Lemma split_equal_Some s k v : split_equal s = Some (k, v) → s = k ++ EQUALS :: v ∧ EQUALS ∉ k.
Proof.
  revert k. induction s as [|c s IH]; intros k; cbn; [done|]. case_bool_decide as Hc.
  - intros [= <- <-]. subst c. split; [done|apply not_elem_of_nil].
  - destruct (split_equal s) as [[k' v']|] eqn:E; [|done]. cbn. intros [= <- <-]. destruct (IH _ eq_refl) as [-> Hk]. split; [done|].
    rewrite not_elem_of_cons. split; [congruence|done].
Qed.

(** * Values *)

Lemma all_digits_Forall s : all_digits s = true ↔ Forall (λ c, is_digit c = true) s.
Proof.
  induction s as [|c s IH]; cbn; [split; [intros _; apply Forall_nil_2|done]|]. rewrite Forall_cons. destruct (is_digit c) eqn:E; cbn; [|by split; [|intros []]]. tauto.
Qed.

Lemma parse_port_spec v n : parse_port v = Some n ↔ port_is n v.
Proof.
  unfold parse_port, port_is, number_text. destruct v as [|c v]; [naive_solver|]. destruct (all_digits (c :: v)) eqn:E; cbn [negb].
  - apply all_digits_Forall in E. unfold strtol, LONG_MAX. cbv zeta. set (m := dec_value 0 (c :: v)). clearbody m. destruct (Z.ltb_spec (2 ^ 63 - 1) m).
    + split; [done|]. intros ((_ & _ & <-) & Hr). lia.
    + destruct (_ || _) eqn:Hr.
      * split; [done|]. rewrite orb_true_iff, !Z.ltb_lt in Hr. intros ((_ & _ & <-) & Hr'). lia.
      * rewrite orb_false_iff, !Z.ltb_ge in Hr. split; [intros [= <-]; split; [done|lia]|]. intros ((_ & _ & <-) & _). done.
  - split; [done|]. intros ((_ & Hd & _) & _). apply all_digits_Forall in Hd. congruence.
Qed.

Lemma port_is_inj n n' v : port_is n v → port_is n' v → n = n'.
Proof. intros ((_ & _ & <-) & _) ((_ & _ & <-) & _). done. Qed.

Lemma find_field_spec name f : find_field name = Some f ↔ name = field_names f.
Proof.
  split; [|by intros ->; destruct f].
  unfold find_field, config_fields, find_field_loop. intros E.
  repeat (destruct (streq name _) eqn:Es; [apply streq_true in Es; congruence|clear Es]). done.
Qed.

(** Names are words the splitting leaves intact. *)
Definition name_ok (s : bytes) : bool :=
  match s with [] => false | c :: _ => negb (isspace c) && negb (bool_decide (c = HASH)) end &&
  match reverse s with [] => false | c :: _ => negb (isspace c) end && negb (bool_decide (EQUALS ∈ s)).

Lemma field_name_ok f : field_names f ≠ [] ∧ EQUALS ∉ field_names f ∧ trimmed (field_names f) ∧ hd HASH (field_names f) ≠ HASH.
Proof.
  assert (name_ok (field_names f) = true) as Hn by (destruct f; reflexivity). unfold name_ok in Hn. rewrite !andb_true_iff, negb_true_iff, bool_decide_eq_false in Hn.
  destruct Hn as [[H1 H2] H3]. destruct (field_names f) as [|c s]; [done|]. rewrite andb_true_iff, !negb_true_iff, bool_decide_eq_false in H1. destruct H1 as [H1 H1'].
  split; [done|]. split; [done|]. split; [|done]. split; [done|]. destruct (reverse (c :: s)); [done|]. by apply negb_true_iff in H2.
Qed.

(** * Lines *)

Section loading.
Context `{InetLaws} (cap : Z) (path : bytes).
Implicit Types (f : config_field) (s : load_state) (c : kvs_config_t) (L : list (config_field * bytes)).

Lemma octet_length (t : bytes) : octet_text t → (List.length t ≤ 3)%nat.
Proof using. by intros [? _]. Qed.

Lemma inet_length (t : bytes) : inet_pton t = true → (List.length t ≤ 15)%nat.
Proof using H0.
  intros (a & b & c & d & -> & Hall)%inet_pton_law. unfold dotted. rewrite !Forall_cons in Hall. destruct Hall as (Ha & Hb & Hc & Hd & _).
  apply octet_length in Ha, Hb, Hc, Hd. rewrite !length_app. cbn. lia.
Qed.

Lemma snprintf_fits n v : Z.of_nat (List.length v) < n → printed n v = v.
Proof using. intros Hn. unfold printed. apply take_ge. lia. Qed.

(** A value that a field accepts. *)
Definition value_ok f (v : bytes) : Prop := ∃ c, field_is c f v.

Ltac is_name := repeat match goal with H : streq _ _ = true |- _ => apply streq_true in H | H : streq _ _ = false |- _ => rewrite streq_decide in H; apply bool_decide_eq_false_1 in H end.

Lemma parse_field_Some f v c n c' : parse_field cap path f v c n = inr c' →
  field_is c' f v ∧ ∀ f', f' ≠ f → same_field f' c' c.
Proof using H0.
  destruct f; cbn [parse_field]; cbv zeta.
  all: repeat match goal with |- context [if streq ?a ?b then _ else _] => destruct (streq a b) eqn:? end; is_name.
  all: try (destruct (parse_port v) as [port|] eqn:Hp; [|done]; apply parse_port_spec in Hp).
  all: try done.
  all: try (intros [= <-]; split; [done|intros []; done]).
  - destruct (valid_ipv4 v) eqn:Hv; cbn; [|done]. intros [= <-]. unfold valid_ipv4 in Hv. rewrite snprintf_fits by (apply inet_length in Hv; unfold KVS_CONFIG_IPV4_CAPACITY; lia).
    split; [done|intros []; done].
  - destruct (valid_ipv4 v) eqn:Hv; cbn [negb orb]; [|done]. destruct (streq v (lit "0.0.0.0")) eqn:Hz; [done|]. is_name. intros [= <-]. unfold valid_ipv4 in Hv.
    rewrite snprintf_fits by (apply inet_length in Hv; unfold KVS_CONFIG_PRIMARY_HOST_CAPACITY; lia). split; [done|intros []; done].
Qed.

Lemma parse_field_ok f v c n : value_ok f v → ∃ c', parse_field cap path f v c n = inr c'.
Proof using.
  intros [c0 Hv]. destruct f; cbn [parse_field field_is] in *; cbv zeta.
  all: try (apply parse_port_spec in Hv; rewrite Hv; by eexists).
  - subst v. destruct (cfg_role c0); vm_compute; by eexists.
  - destruct Hv as [Hv _]. unfold valid_ipv4. rewrite Hv. by eexists.
  - subst v. destruct (log_level c0); vm_compute; by eexists.
  - subst v. destruct (cfg_persistence_mode c0); vm_compute; by eexists.
  - destruct Hv as (Hv & Hne & _). unfold valid_ipv4. rewrite Hv, streq_decide, bool_decide_eq_false_2 by done. by eexists.
  - subst v. destruct (cfg_allocator_backend c0); vm_compute; by eexists.
Qed.

(** The state after a line. *)
Definition next_line s : load_state := LoadState (ls_parsed s) (seen s) (field_lines s) (line_number s + 1).
Definition next_field f c s : load_state := LoadState c (upd f true (seen s)) (upd f (line_number s + 1) (field_lines s)) (line_number s + 1).

Lemma load_line_none line s : line_means line None → load_line cap path line s = inr (next_line s).
Proof using.
  intros Hm. inversion Hm as [w Hw E|w rest Hw E|]; subst; unfold load_line; cbv zeta.
  - assert (trim line = []) as ->; [|done]. rewrite <- (trim_app line [] []) by (done || apply Forall_nil_2). by rewrite !app_nil_r.
  - destruct (trim_split (w ++ HASH :: rest)) as (w1 & w2 & E & Hw1 & Hw2 & Ht). destruct (trim (w ++ HASH :: rest)) as [|c t]; [done|].
    assert (c = HASH) as ->; [|by rewrite bool_decide_eq_true_2].
    assert (skip_space (w ++ HASH :: rest) = HASH :: rest) as E1 by (by rewrite skip_space_app by done).
    rewrite E, skip_space_app in E1 by done. cbn in E1. destruct Ht as [Hc _]. rewrite Hc in E1. by injection E1.
Qed.

Lemma load_line_entry line s f v : line_means line (Some (f, v)) → seen s f = false → value_ok f v →
  ∃ c, load_line cap path line s = inr (next_field f c s) ∧ parse_field cap path f v (ls_parsed s) (line_number s + 1) = inr c.
Proof using.
  intros Hm. inversion Hm as [| |w1 w2 w3 w4 f' v' H1 H2 H3 H4 Hne Heq Ht E]; subst. intros Hseen Hv. destruct (parse_field_ok f v (ls_parsed s) (line_number s + 1) Hv) as [c Hc]. exists c. split; [|done].
  destruct (field_name_ok f) as (Hfne & Hfeq & Hft & Hfh). unfold load_line. cbv zeta.
  assert (∃ t, trimmed (field_names f ++ t) ∧ trim (w1 ++ field_names f ++ w2 ++ [EQUALS] ++ w3 ++ v ++ w4) = field_names f ++ t ∧ t = w2 ++ [EQUALS] ++ w3 ++ v) as (t & Htt & -> & ->).
  { exists (w2 ++ [EQUALS] ++ w3 ++ v). assert (trimmed (field_names f ++ w2 ++ [EQUALS] ++ w3 ++ v)) as Htr.
    - split; [destruct (field_names f); [done|apply Hft]|]. rewrite !reverse_app, <- !app_assoc. destruct Ht as [_ Hlast]. destruct (reverse v) eqn:Er; [|done].
      apply (f_equal reverse) in Er. rewrite reverse_involutive in Er. done.
    - split; [done|]. split; [|done]. rewrite <- (trim_app w1 w4 (field_names f ++ w2 ++ [EQUALS] ++ w3 ++ v)) by done. by rewrite <- !app_assoc. }
  destruct (field_names f ++ w2 ++ [EQUALS] ++ w3 ++ v) as [|c0 t0] eqn:Ef; [by destruct (field_names f)|].
  rewrite bool_decide_eq_false_2 by (intros ->; apply Hfh; destruct (field_names f); [done|by injection Ef]). rewrite <- Ef. clear c0 t0 Ef Htt.
  rewrite app_assoc. cbn [app]. rewrite split_equal_app.
  2:{ rewrite not_elem_of_app. split; [done|]. intros Hin. unfold spaces in H2. rewrite Forall_forall in H2. specialize (H2 _ Hin). done. }
  assert (trim (field_names f ++ w2) = field_names f) as -> by (apply (trim_app [] w2); done || apply Forall_nil_2).
  assert (trim (w3 ++ v) = v) as -> by (pose proof (trim_app w3 [] v H3 (Forall_nil_2 _) Ht) as E; by rewrite app_nil_r in E).
  rewrite !bool_decide_eq_false_2 by done. cbn [orb]. cbn [app]. rewrite (proj2 (find_field_spec _ f) eq_refl).
  by rewrite Hseen, Hc.
Qed.
(* ===== verification/Listen.v ===== *)
(** The network service, src/network/ntyco.c: opening the listeners, accepting
    connections, connecting to a primary, and the start of the coroutines.

    Sockets, the scheduler of NtyCo and the coroutines created so far are an interface
    [Service] over the one of Network.  A coroutine is created with a [task], its function
    and argument.  The contexts of listeners and connectors are on the stack of
    [ntyco_start_runtime], which does not return while the scheduler runs; no coroutine
    changes what another reads of them, so a task carries its value.  [server] never
    ends, so it is modelled by its turns, one for each call of [nty_accept].  Messages on
    standard error and to the log are left out. *)

From Stdlib Require Import ZArith Lia.
From S2P Require Import Prelude Runtime Codec Buffer Config Network.

Definition NTYCO_MAX_LISTENER_COUNT : Z := 2.
Definition NTYCO_MAX_CONNECTOR_COUNT : Z := 1.
Definition LISTEN_BACKLOG : Z := 20.
Definition ANY_ADDRESS : bytes := lit "0.0.0.0".

(** [sizeof(ntyco_connection_context_t)] *)
Definition CONTEXT_SIZE : Z := 72.

Section data.
Context {V : Type}.
Notation stream_handler := (kvs_connection_stream_handler (V := V)).
Notation close_handler := (kvs_connection_close_handler (V := V)).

ABOUT THIS EXERCISE:
Everything from the line with "field_is c' f" through the line with "- subst v. destruct (cfg_role" should be written out exactly as it appears above, end lines included, and nothing outside that range.

YOUR RESPONSE:
  field_is c' f v ∧ ∀ f', f' ≠ f → same_field f' c' c.
Proof using H0.
  destruct f; cbn [parse_field]; cbv zeta.
  all: repeat match goal with |- context [if streq ?a ?b then _ else _] => destruct (streq a b) eqn:? end; is_name.
  all: try (destruct (parse_port v) as [port|] eqn:Hp; [|done]; apply parse_port_spec in Hp).
  all: try done.
  all: try (intros [= <-]; split; [done|intros []; done]).
  - destruct (valid_ipv4 v) eqn:Hv; cbn; [|done]. intros [= <-]. unfold valid_ipv4 in Hv. rewrite snprintf_fits by (apply inet_length in Hv; unfold KVS_CONFIG_IPV4_CAPACITY; lia).
    split; [done|intros []; done].
  - destruct (valid_ipv4 v) eqn:Hv; cbn [negb orb]; [|done]. destruct (streq v (lit "0.0.0.0")) eqn:Hz; [done|]. is_name. intros [= <-]. unfold valid_ipv4 in Hv.
    rewrite snprintf_fits by (apply inet_length in Hv; unfold KVS_CONFIG_PRIMARY_HOST_CAPACITY; lia). split; [done|intros []; done].
Qed.

Lemma parse_field_ok f v c n : value_ok f v → ∃ c', parse_field cap path f v c n = inr c'.
Proof using.
  intros [c0 Hv]. destruct f; cbn [parse_field field_is] in *; cbv zeta.
  all: try (apply parse_port_spec in Hv; rewrite Hv; by eexists).
  - subst v. destruct (cfg_role c0); vm_compute; by eexists.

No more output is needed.